### Material provided

Lemma save_article_world (job_id : string) (a : GeneratedArticle.t) (w : World) :
  snd (JobManager.save_article E job_id a w) = w \/
  exists j, stored E j w /\
            snd (JobManager.save_article E job_id a w)
            = written (with_article E a w j) w.
Proof.
  destruct (fst (JobManager.get_job E job_id w)) as [[j|]|e] eqn:Hget.
  - right. exists j. destruct (get_job_Some_stored E _ _ _ Hget) as (Hid & Hs & _).
    split; [exact Hs|]. rewrite <- Hid.
    rewrite (save_article_stored E j a w Hs). reflexivity.
  - left. unfold JobManager.save_article, bind.
    rewrite get_job_eq, Hget. reflexivity.
  - left. unfold JobManager.save_article, bind.
    rewrite get_job_eq, Hget. reflexivity.
Qed.










End Messages.





(** C10. [get_serp_data] is a function of the topic alone: it reads
    neither the table, the clock nor any other state.  Its result has the
    topic as query and exactly ten results, whose ranks are 1 to 10 in the
    order of the list: the result at position [i] has the rank [i + 1]. *)
Theorem get_serp_data_ten_ranked_results (topic : string) :
  SERPData.query (SERPAnalyzer.get_serp_data topic) = topic /\
  length (SERPData.results (SERPAnalyzer.get_serp_data topic)) = 10%nat /\
  map SERPResult.rank (SERPData.results (SERPAnalyzer.get_serp_data topic))
  = [1; 2; 3; 4; 5; 6; 7; 8; 9; 10]%Z /\
  (forall (i : nat) (r : SERPResult.t),
     SERPData.results (SERPAnalyzer.get_serp_data topic) !! i = Some r ->
     SERPResult.rank r = (Z.of_nat i + 1)%Z) /\
  (forall topic' : string,
     topic' = topic ->
     SERPAnalyzer.get_serp_data topic' = SERPAnalyzer.get_serp_data topic).
Proof.
  split; [reflexivity|]. split; [reflexivity|]. split; [reflexivity|].
  split; [|intros ? ->; reflexivity].
  intros i r. unfold SERPAnalyzer.get_serp_data, SERPAnalyzer._generate_mock_serp.
  cbn [SERPData.results]. rewrite list_lookup_fmap.
  destruct (seq 0 10 !! i) as [k|] eqn:Hk; [|discriminate].
  apply lookup_seq in Hk. destruct Hk as [-> _]. cbn. intros [= <-]. reflexivity.
Qed.

(** ** Tokens of the themes *)

Lemma append_cons (c : ascii) (a b : string) : String c a ++ b = String c (a ++ b).
Proof. reflexivity. Qed.

Lemma append_nil_r (s : string) : s ++ "" = s.
Proof.
  induction s as [|c s IH]; [reflexivity | rewrite append_cons, IH; reflexivity].
Qed.
End WF.

(** The queue of the test [test_insert]: an insert at 2, one below it, a pop. *)
Lemma hash_deque_get_total_witness :
  let ops := [DqInsert 2 7; DqInsert 1 5; DqPop; DqPop; DqPush 9] in
  exists rs m', hash_run (H := dev) ops Hash.new = Done (rs, m') /\
    Hash.get m' 2 = Done (Some 7).
Proof.
  intros ops. eexists _, _. split; [vm_compute; reflexivity|].
  refine (eq_trans (proj2 (hash_deque_get_total ops _ _ 2 _ _)) _);
    [repeat constructor; unfold u64_max; lia | vm_compute; reflexivity | reflexivity].
Defined.

(** [increment_start] on an empty deque moves the front past the next index to push at, and
    the value pushed next lies below the front: reading it back then aborts. *)
Theorem hash_increment_start_breaks_get `{Build} :
  exists m1 m2, Hash.increment_start (Hash.new (V := Z)) = Done m1 /\
    Hash.push_back m1 7 = Done (0, m2) /\ Hash.get m2 0 = Panic.
Proof. destruct H as [[|]]; eexists _, _; repeat split; vm_compute; reflexivity. Qed.

Lemma tree_deque_refines_hash_witness :
  tree_run (H := release) [DqPush 3; DqInsert 4 1; DqPop; DqPop; DqGet 4] Tree.new =
  Done ([RIdx 0; RVal None; RVal (Some 3); RVal None; RVal (Some 1)],
        Tree.mkDeque {[4 := 1]} 2 5).
Proof.
  refine (tree_deque_refines_hash (H := release) _ Hash.new _ (Hash.mkDeque {[4 := 1]} 2 5 2) _).
  vm_compute. reflexivity.
Defined.
Lemma queue_append_step st qs hist calls id mk status :
  Inv st qs hist calls -> quiescent st qs -> room st -> append_status st !! id = None ->
  (forall ts n, w_get_id (mk ts n) = id /\ entry_ok calls n ts (mk ts n) /\
     w_ts (mk ts n) = ts /\ status n = status_of n (mk ts n)) ->
  (qs = [] -> forall ts n, has_max (mk ts n) = false) ->
  exists st', queue_append st id mk status =
      Done (SAR_NewAppend (next_timestamp st) (Hash.next (phase1_queue st)), st') /\
    step_ok st qs hist calls [id] [] st' calls /\ check_empty st' = Done tt /\
    last_flush st' = last_flush st /\ next_timestamp st' = next_timestamp st + 1 /\
    got_max_timestamp st' = got_max_timestamp st.
Proof.
  intros HI Hq Hr Hid Hmk Hempty.
  destruct (queue_append_spec _ _ _ _ _ _ _ HI Hr Hid Hmk) as (st' & He & HI' & Hh & Hl & Hn).
  assert (Hq' : quiescent st' (qs ++ [(next_timestamp st, mk (next_timestamp st) (Hash.next (phase1_queue st)))])).
  { eapply queue_append_quiescent; try done. intros ->. by apply Hempty. }
  exists st'. split_and!; try done.
  - eexists. rewrite app_nil_r. split_and!; try done.
    unfold pending_ids. rewrite Hh, !fmap_app; simpl.
    destruct (Hmk (next_timestamp st) (Hash.next (phase1_queue st))) as (-> & _).
    rewrite <- app_assoc; simpl. by rewrite <- Permutation_middle.
  - by eapply inv_check_empty.
Qed.

(** The tail of [set_max_timestamp] and the flush the ordering thread runs after it. *)
Lemma promote_flush_spec st qs hist calls :
  Inv st qs hist calls ->
  exists res st1 out st', promote_all st = Done st1 /\
    (c ← can_flush st1; Done (if (c : bool) then SMR_NeedsFlush else SMR_Ok, st1)) = Done (res, st1) /\
    (match res with SMR_NeedsFlush => flush_got_max_timestamp st1 | _ => Done ([], st1) end)
      = Done (out, st') /\
    step_ok st qs hist calls [] out st' calls.
Proof.
  intros HI. unfold promote_all.
  destruct (promote_spec (size (Hash.data (phase1_queue st))) st qs hist calls HI)
    as (st1 & qs1 & Hp & HI1 & Hf & Hids & _).
  { by rewrite (rep_size _ _ (inv_rep _ _ _ _ HI)), length_fmap. }
  pose proof (can_flush_spec _ _ _ _ HI1 Hf) as Hc.
  destruct (can_flush st1) as [c|] eqn:Hcf; [|done]. clear Hc.
  exists (if c then SMR_NeedsFlush else SMR_Ok), st1. rewrite Hcf. destruct c.
  - destruct (flush_loop_spec (got_max_timestamp st1) st1 qs1 hist calls HI1 Hf eq_refl)
      as (out & st' & Hfl & HI' & Hq & Hids' & _).
    exists out, st'. split_and!; try done. exists qs1. split_and!; try done.
    by rewrite Hids'.
  - exists [], st1. split_and!; try done. exists qs1. rewrite app_nil_r. by split_and!.
Qed.
(* ===== verification/RangeMap.v ===== *)
(** * Maps keyed by ranges: what both range trees of the program share

    [fuzzy_log_util/src/range_tree.rs] and [fuzzy_log_client/src/fuzzy_log/range_tree.rs] keep
    a [BTreeMap] whose keys are closed ranges of [u64], ordered by "entirely below", so that
    overlapping ranges compare equal and a point looks up the range that contains it.  Here:
    the [Range] type with its methods, the [BTreeMap] operations used on it, the merging of a
    range with its neighbours, and the theory of maps that tile an interval ([tiles]), their
    pointwise meaning ([holds]), weights ([wsum]) and compactness. *)

From S2P Require Import Prelude.
From stdpp Require Import base sets list.
From Stdlib Require Import ZArith Lia.

Open Scope Z_scope.

(** ** [struct Range] *)

Record Range := mkRange { first : Z; last : Z }.

#[export] Instance Range_struct_eq_dec : EqDecision Range.
Proof. solve_decision. Defined.

Definition range_new (f l : Z) : outcome Range :=
  _ ← assert_ (f <=? l); Done (mkRange f l).

Definition point (p : Z) : Range := mkRange p p.

(** [impl Ord for Range] (and [PartialEq], which is [cmp == Equal]). *)
Definition range_cmp (my other : Range) : comparison :=
  match Z.compare (first my) (last other), Z.compare (last my) (first other) with
  | _, Lt => Lt
  | Gt, _ => Gt
  | _, _ => Eq
  end.

Section RangeOps.
Context `{Build}.

Definition merge_with_next (self next : Range) : outcome Range :=
  _ ← (if debug_assertions then n ← add64 (last self) 1; assert_ (n =? first next) else Done tt);
  Done (mkRange (first self) (last next)).

Definition merge_with_prior (self prior : Range) : outcome Range :=
  _ ← (if debug_assertions then n ← add64 (last prior) 1; assert_ (n =? first self) else Done tt);
  Done (mkRange (first prior) (last self)).

Definition split_at (self : Range) (p : Z) : outcome (option Range * option Range) :=
  match Z.compare (first self) p, Z.compare (last self) p with
  | Eq, Eq => Done (None, None)
  | Lt, Eq => p' ← sub64 p 1; Done (Some (mkRange (first self) p'), None)
  | Eq, Gt => p' ← add64 p 1; Done (None, Some (mkRange p' (last self)))
  | Lt, Gt => m ← sub64 p 1; n ← add64 p 1;
      Done (Some (mkRange (first self) m), Some (mkRange n (last self)))
  | _, Lt => Done (Some self, None)
  | Gt, _ => Done (None, Some self)
  end.

Definition remove (self other : Range) : outcome (option Range * option Range) :=
  match Z.compare (first self) (first other), Z.compare (last self) (last other) with
  | Eq, Eq => Done (None, None)
  | Lt, Eq => m ← sub64 (first other) 1; Done (Some (mkRange (first self) m), None)
  | Eq, Gt => n ← add64 (last other) 1; Done (None, Some (mkRange n (last self)))
  | Lt, Gt => m ← sub64 (first other) 1; n ← add64 (last other) 1;
      Done (Some (mkRange (first self) m), Some (mkRange n (last self)))
  | _, _ => Panic
  end.

Definition spans (self other : Range) : bool :=
  (first self <=? first other) && (last other <=? last self).

Definition len (self : Range) : outcome Z :=
  d ← sub64 (last self) (first self); add64 d 1.

End RangeOps.

(** ** [BTreeMap<Range, V>] of the standard library: the entries in key order; a search
    compares the key with [Ord::cmp], and [insert] on an equal key keeps the old key. *)

Section BTreeMap.
Context {V : Type}.
Abbreviation Map := (list (Range * V)).
Implicit Types (m l : Map).

Fixpoint bt_get m (key : Range) : option V :=
  match m with
  | [] => None
  | (r, v) :: m' =>
      match range_cmp key r with Lt => None | Eq => Some v | Gt => bt_get m' key end
  end.

(** [entry(key)] followed by [remove_entry] when it is [Occupied]. *)
Fixpoint bt_remove m (key : Range) : option (Range * V * Map) :=
  match m with
  | [] => None
  | (r, v) :: m' =>
      match range_cmp key r with
      | Lt => None
      | Eq => Some (r, v, m')
      | Gt => match bt_remove m' key with
              | Some (r', v', m'') => Some (r', v', (r, v) :: m'')
              | None => None
              end
      end
  end.

Fixpoint bt_insert (key : Range) (val : V) m : Map :=
  match m with
  | [] => [(key, val)]
  | (r, v) :: m' =>
      match range_cmp key r with
      | Lt => (key, val) :: (r, v) :: m'
      | Eq => (r, val) :: m'
      | Gt => (r, v) :: bt_insert key val m'
      end
  end.

(** [remove_from_map] *)
Definition remove_from_map m (key : Range) : outcome (Range * V * Map) :=
  unwrap (bt_remove m key).

End BTreeMap.

(** ** Merging values of neighbouring ranges: [None] is [Err] (they stay apart), [Some c] the
    value of the joined range *)

Class Merging (V : Type) := {
  can_merge_with_prior : V -> V -> option V;
  can_merge_with_next : V -> V -> option V;
}.

(** Two values merge exactly when they are equivalent for [veq]; each of them may turn, by
    [vup], into the value of the joined range. *)
Class MergeLaws (V : Type) `{Merging V} (veq vup : relation V) : Prop := {
  veq_equiv :: Equivalence veq;
  vup_preorder :: PreOrder vup;
  vup_veq : forall a b, vup a b -> veq a b;
  merge_prior_some : forall a b c, can_merge_with_prior a b = Some c ->
    vup a c /\ vup b c /\ (c = a \/ c = b);
  merge_prior_none : forall a b, can_merge_with_prior a b = None -> ~ veq a b;
  merge_next_some : forall a b c, can_merge_with_next a b = Some c ->
    vup a c /\ vup b c /\ (c = a \/ c = b);
  merge_next_none : forall a b, can_merge_with_next a b = None -> ~ veq a b;
}.

Section Merge.
Context `{Build} {V : Type} `{Merging V}.
Abbreviation Map := (list (Range * V)).

Definition try_merge_with_next (inner : Map) (current : Range) (our_kind : V)
    : outcome (Range * V * Map) :=
  if u64_max <=? last current then Done (current, our_kind, inner)
  else
    p ← add64 (last current) 1;
    match bt_remove inner (point p) with
    | Some (merge, other_kind, inner') =>
        match can_merge_with_next our_kind other_kind with
        | None => Done (current, our_kind, inner)
        | Some new_kind => r ← merge_with_next current merge; Done (r, new_kind, inner')
        end
    | None => Done (current, our_kind, inner)
    end.

Definition try_merge_with_prior (inner : Map) (current : Range) (our_kind : V)
    : outcome (Range * V * Map) :=
  if first current <=? 0 then Done (current, our_kind, inner)
  else
    p ← sub64 (first current) 1;
    match bt_remove inner (point p) with
    | Some (merge, other_kind, inner') =>
        match can_merge_with_prior our_kind other_kind with
        | None => Done (current, our_kind, inner)
        | Some new_kind => r ← merge_with_prior current merge; Done (r, new_kind, inner')
        end
    | None => Done (current, our_kind, inner)
    end.

(** The four-way [match] by which every setter puts a new range in the place of (part of) an
    old one: what is left of the old range goes back, and the new range is merged with its
    neighbour on the sides where nothing is left. *)
Definition place (inner : Map) (rest : option Range * option Range) (old_kind : V)
    (new_range : Range) (new_kind : V) : outcome Map :=
  match rest with
  | (Some pre, Some post) =>
      let inner := bt_insert new_range new_kind inner in
      let inner := bt_insert pre old_kind inner in
      Done (bt_insert post old_kind inner)
  | (Some pre, None) =>
      let inner := bt_insert pre old_kind inner in
      r ← try_merge_with_next inner new_range new_kind;
      Done (bt_insert r.1.1 r.1.2 r.2)
  | (None, Some post) =>
      let inner := bt_insert post old_kind inner in
      r ← try_merge_with_prior inner new_range new_kind;
      Done (bt_insert r.1.1 r.1.2 r.2)
  | (None, None) =>
      r ← try_merge_with_next inner new_range new_kind;
      r ← try_merge_with_prior r.2 r.1.1 r.1.2;
      Done (bt_insert r.1.1 r.1.2 r.2)
  end.
(* ===== verification/ClientRangeTree.v ===== *)
(** * The read status of a chain in the client ([fuzzy_log_client/src/fuzzy_log/range_tree.rs])

    Every index of a chain is in one of five states ([Kind]): not asked for, asked for,
    received, returned to the application, or known to be skippable.  [RangeTree] stores maximal
    runs of equal states, with counters of the outstanding and of the buffered entries. *)

From stdpp Require Import base sets list.
From Stdlib Require Import ZArith Lia.
From S2P Require Import Prelude RangeMap.

Open Scope Z_scope.

Module RT.

Inductive Kind := KNone | SentToServer | GottenFromServer | ReturnedToClient | Skip.

#[export] Instance Kind_eq_dec : EqDecision Kind.
Proof. solve_decision. Defined.

Record RangeTree := mkTree {
  inner : list (Range * Kind);
  num_outstanding : Z;
  num_buffered : Z;
}.

Definition is_prior (self other : Kind) : bool :=
  match self, other with
  | KNone, _ => true
  | SentToServer, _ => true
  | GottenFromServer, KNone => true
  | GottenFromServer, ReturnedToClient => true
  | GottenFromServer, Skip => true
  | Skip, ReturnedToClient => true
  | _, _ => false
  end.

(** The kinds [try_merge_with_next] and [try_merge_with_prior] join: equal ones, and a skipped
    run with a returned one. *)
Definition kind_merge (our_kind other_kind : Kind) : option Kind :=
  let merge_skip :=
    (bool_decide (our_kind = Skip) && bool_decide (other_kind = ReturnedToClient))
    || (bool_decide (our_kind = ReturnedToClient) && bool_decide (other_kind = Skip)) in
  if bool_decide (other_kind = our_kind) then Some our_kind
  else if merge_skip then Some ReturnedToClient
  else None.

#[export] Instance Kind_merging : Merging Kind :=
  {| can_merge_with_prior := kind_merge; can_merge_with_next := kind_merge |}.

Definition new : RangeTree :=
  mkTree (bt_insert (mkRange 1 u64_max) KNone (bt_insert (mkRange 0 0) ReturnedToClient [])) 0 0.

Section Ops.
Context `{Build}.
Implicit Types (t : RangeTree).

######

→ **Task prompt**
What you return should be exactly the lines above, starting at the one with "split; [exact Hs|]. rewrite <- Hid." and ending at the one with "(** C10. [get_serp_data]", and nothing else.

→ **Output below**
    split; [exact Hs|]. rewrite <- Hid.
    rewrite (save_article_stored E j a w Hs). reflexivity.
  - left. unfold JobManager.save_article, bind.
    rewrite get_job_eq, Hget. reflexivity.
  - left. unfold JobManager.save_article, bind.
    rewrite get_job_eq, Hget. reflexivity.
Qed.










End Messages.





(** C10. [get_serp_data] is a function of the topic alone: it reads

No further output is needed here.